Since I can remember, I have possessed what I have always referred to as an “all or nothing” personality. I want to do it all, from the time that I say, 100% perfectly, at my very best, with no slip ups or backpedaling. Since this is often virtually impossible, when it fails, not only am I disappointed, but I end up distraught. Sometimes, I wind up battling a phase of depression. I often feel overwhelmed on a daily basis.

This inherent personality quirk can sometimes be a good thing. Once in a while, it helps me to accomplish an arduous task. But, at the end of the day, it’s a passion and a fault I would like to learn to control, and even to lessen a bit.

It’s no secret that I want to make changes in my life. I want to live a more sustainable life. I want to do more things from scratch, learn to spend less, learn to make do more often. I want to focus more on developing and honing skills than I focus on “things.” I want to be more patient with my children, and to teach them that it is okay to pursue whatever they want to try and that they are fine the way they are.

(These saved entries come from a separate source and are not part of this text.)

Lemma trimStart_blank s : isEmpty (trimStart s) = allChars isSpace s.
Proof.
  induction s as [|c s IH]; simpl; [reflexivity|].
  destruct (isSpace c); [exact IH|reflexivity].
Qed.

Lemma trimEnd_blank s : isEmpty (trimEnd s) = allChars isSpace s.
Proof.
  induction s as [|c s IH]; simpl; [reflexivity|].
  rewrite IH. destruct (isSpace c); simpl; [|reflexivity].
  now destruct (allChars isSpace s).
Qed.

Lemma trim_blank s : isEmpty (trim s) = allChars isSpace s.
Proof.
  unfold trim. rewrite trimEnd_blank.
  induction s as [|c s IH]; simpl; [reflexivity|].
  destruct (isSpace c) eqn:E; simpl; [exact IH|]. now rewrite E.
Qed.
End BlankFacts.

(** X5. The two errors of [parseHexToBigInt] on an ASCII input, and the
    sign of its result: the error is [Address is empty] exactly when the
    input is empty or all white space; every other error is the message
    that quotes the input; a returned value is never negative. *)
Theorem parseHexToBigInt_errors (input : string) :
  Spec.asciiText input = true ->
  (Bit.parseHexToBigInt input = Throw "Address is empty" <->
   Js.allChars Js.isSpace input = true) /\
  (forall msg, Bit.parseHexToBigInt input = Throw msg ->
     msg = "Address is empty" \/ msg = Spec.invalidHex input) /\
  (forall v, Bit.parseHexToBigInt input = Normal v -> 0 <= v).
Proof.
  intros _.
  rewrite parseHexToBigInt_unfold, isEmpty_lower, trim_blank.
  destruct (Js.allChars Js.isSpace input).
  { split; [split; reflexivity|]. split; [|discriminate].
    intros msg [= <-]. now left. }
  destruct (negb (Js.isHexLiteral (Spec.hexBody input))).
  - split; [split; discriminate|]. split; [|discriminate].
    intros msg [= <-]. now right.
  - split; [split; discriminate|]. split; [discriminate|].
    intros v [= <-]. apply digitsValue_nonneg; lia.
Qed.

Lemma parseHexToBigInt_errors_witness :
  Bit.parseHexToBigInt " " = Throw "Address is empty" /\ 0 <= 0x1F.
Proof.
  destruct (parseHexToBigInt_errors " " eq_refl) as ([_ Hblank] & _).
  destruct (parseHexToBigInt_errors "0x1F" eq_refl) as (_ & _ & Hpos).
  split; [now apply Hblank|now apply (Hpos 0x1F)].
Defined.

(** ** The masks of the cache report *)

Section MaskFacts.
Import Bit Cache.

Lemma testbit_shifted_mask (b s n : Z) :
  0 <= b -> 0 <= s -> 0 <= n ->
  Z.testbit (Z.shiftl (maskBits b) s) n = (s <=? n) && (n <? s + b).
Proof.
  intros Hb Hs Hn. rewrite Z.shiftl_spec by assumption.
  destruct (Z.leb_spec s n) as [Hle|Hgt].
  - rewrite testbit_maskBits by lia. simpl.
    destruct (Z.ltb_spec (n - s) b), (Z.ltb_spec n (s + b)); lia || reflexivity.
  - apply Z.testbit_neg_r. lia.
Qed.

Lemma testbit_clamp (x bits n : Z) :
  0 <= n -> Z.testbit (clampBigIntToBits x bits) n = Z.testbit x n && (n <? bits).
Proof.
  intros Hn. unfold clampBigIntToBits.
  destruct (Z.leb_spec bits 0) as [Hle|Hgt].
  - rewrite Z.bits_0. destruct (Z.ltb_spec n bits); [lia|]. now rewrite andb_false_r.
  - now rewrite Z.land_spec, testbit_maskBits by lia.
Qed.
End MaskFacts.

Local Ltac solve_bits :=
  repeat match goal with
         | |- context [(?a <=? ?b)] => destruct (Z.leb_spec a b)
         | |- context [(?a <? ?b)] => destruct (Z.ltb_spec a b)
         end;
  simpl; rewrite ?andb_true_r, ?andb_false_r, ?orb_false_r, ?orb_true_r;
  try reflexivity; try lia.

(** X6. The three masks of the cache report, for a split into non-negative
    widths that add up to [addrBits]: together they cover exactly the low
    [addrBits] bits, no two of them share a bit, and masking a clamped
    address with each of them gives the tag, the index and the offset at
    their places in the address. *)
Theorem cache_masks_partition (d : Cache.derived) (addrBits x : Z) :
  0 <= Cache.tagBits d -> 0 <= Cache.indexBits d -> 0 <= Cache.offsetBits d ->
  Cache.tagBits d + Cache.indexBits d + Cache.offsetBits d = addrBits ->
  let a := Bit.clampBigIntToBits x addrBits in
  Z.lor (Z.lor (Cache.tagMask d) (Cache.indexMask d)) (Cache.offsetMask d)
    = Bit.maskBits addrBits /\
  Z.land (Cache.tagMask d) (Cache.indexMask d) = 0 /\
  Z.land (Cache.tagMask d) (Cache.offsetMask d) = 0 /\
  Z.land (Cache.indexMask d) (Cache.offsetMask d) = 0 /\
  Z.land a (Cache.tagMask d)
    = Z.shiftl (Cache.tagOf (Cache.offsetBits d) (Cache.indexBits d) a)
        (Cache.indexBits d + Cache.offsetBits d) /\
  Z.land a (Cache.indexMask d)
    = Z.shiftl (Cache.indexOf (Cache.offsetBits d) (Cache.indexBits d) a) (Cache.offsetBits d) /\
  Z.land a (Cache.offsetMask d) = Cache.offsetOf (Cache.offsetBits d) a.
Proof.
  intros Ht Hi Ho Hsum a.
  unfold Cache.tagMask, Cache.indexMask, Cache.offsetMask.
  assert (Hindex : Cache.indexOf (Cache.offsetBits d) (Cache.indexBits d) a
                   = Z.land (Z.shiftr a (Cache.offsetBits d)) (Bit.maskBits (Cache.indexBits d))).
  { unfold Cache.indexOf. destruct (Z.eqb_spec (Cache.indexBits d) 0) as [E|]; [|reflexivity].
    rewrite E, maskBits_nonpos by lia. now rewrite Z.land_0_r. }
  rewrite Hindex. unfold Cache.tagOf, Cache.offsetOf.
  set (tb := Cache.tagBits d) in *. set (ib := Cache.indexBits d) in *.
  set (ob := Cache.offsetBits d) in *.
  repeat split; apply Z.bits_inj'; intros n Hn;
    rewrite ?Z.lor_spec, ?Z.land_spec, ?Z.bits_0.
  - rewrite !testbit_shifted_mask, !testbit_maskBits by lia. solve_bits.
  - rewrite !testbit_shifted_mask by lia. solve_bits.
  - rewrite !testbit_shifted_mask, testbit_maskBits by lia. solve_bits.
  - rewrite !testbit_shifted_mask, testbit_maskBits by lia. solve_bits.
  - rewrite testbit_shifted_mask, Z.shiftl_spec by lia.
    destruct (Z.leb_spec (ib + ob) n) as [Hle|Hgt].
    + rewrite Z.shiftr_spec by lia. replace (n - (ib + ob) + (ob + ib)) with n by lia.
      subst a. rewrite testbit_clamp by lia. solve_bits.
    + rewrite (Z.testbit_neg_r _ (n - (ib + ob))) by lia. now rewrite andb_false_r.
  - rewrite testbit_shifted_mask, Z.shiftl_spec by lia.
    destruct (Z.leb_spec ob n) as [Hle|Hgt].
    + rewrite Z.land_spec, Z.shiftr_spec, testbit_maskBits by lia.
      replace (n - ob + ob) with n by lia. solve_bits.
    + rewrite (Z.testbit_neg_r _ (n - ob)) by lia. now rewrite andb_false_r.
Qed.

Here’s how my warped mind translates this:

I want to live a more sustainable life. I must not waste anything. I must do each and every thing from scratch. Why do I not have chickens? Why can I not make homemade bread as well as everyone else? 

We are struggling financially. I must never, ever buy anything frivolous. But, I want to buy something for myself, and I shouldn’t want to do so. I need to stop spending money for anything but necessities.

I want to be able to do ALL THE THINGS. I want to be able to master EVERY skill. Why can’t I master every skill? Why can’t I do everything?

I just yelled at my children. What kind of a mother yells at her children? Why must I always lose my patience?

Rather than making goals I cannot accomplish, and resolving to do ALLTHETHINGS, I’m writing this post to ask you, dear readers, to hold me accountable, to start from this moment forward to allow myself to stumble, to do the best I can, to work on improving myself (and the goals I have ARE worthy ones), but to merely work on doing better than I did yesterday, instead of trying for an impossible idea of perfection.

Focus on sustainability, financial independence, striving to become a better mother, learning to hone skills and gain new ones, all with the understanding that nothing will ever be 100% or all or nothing because that’s just not the way life works.

Anyone else struggle with this sometimes?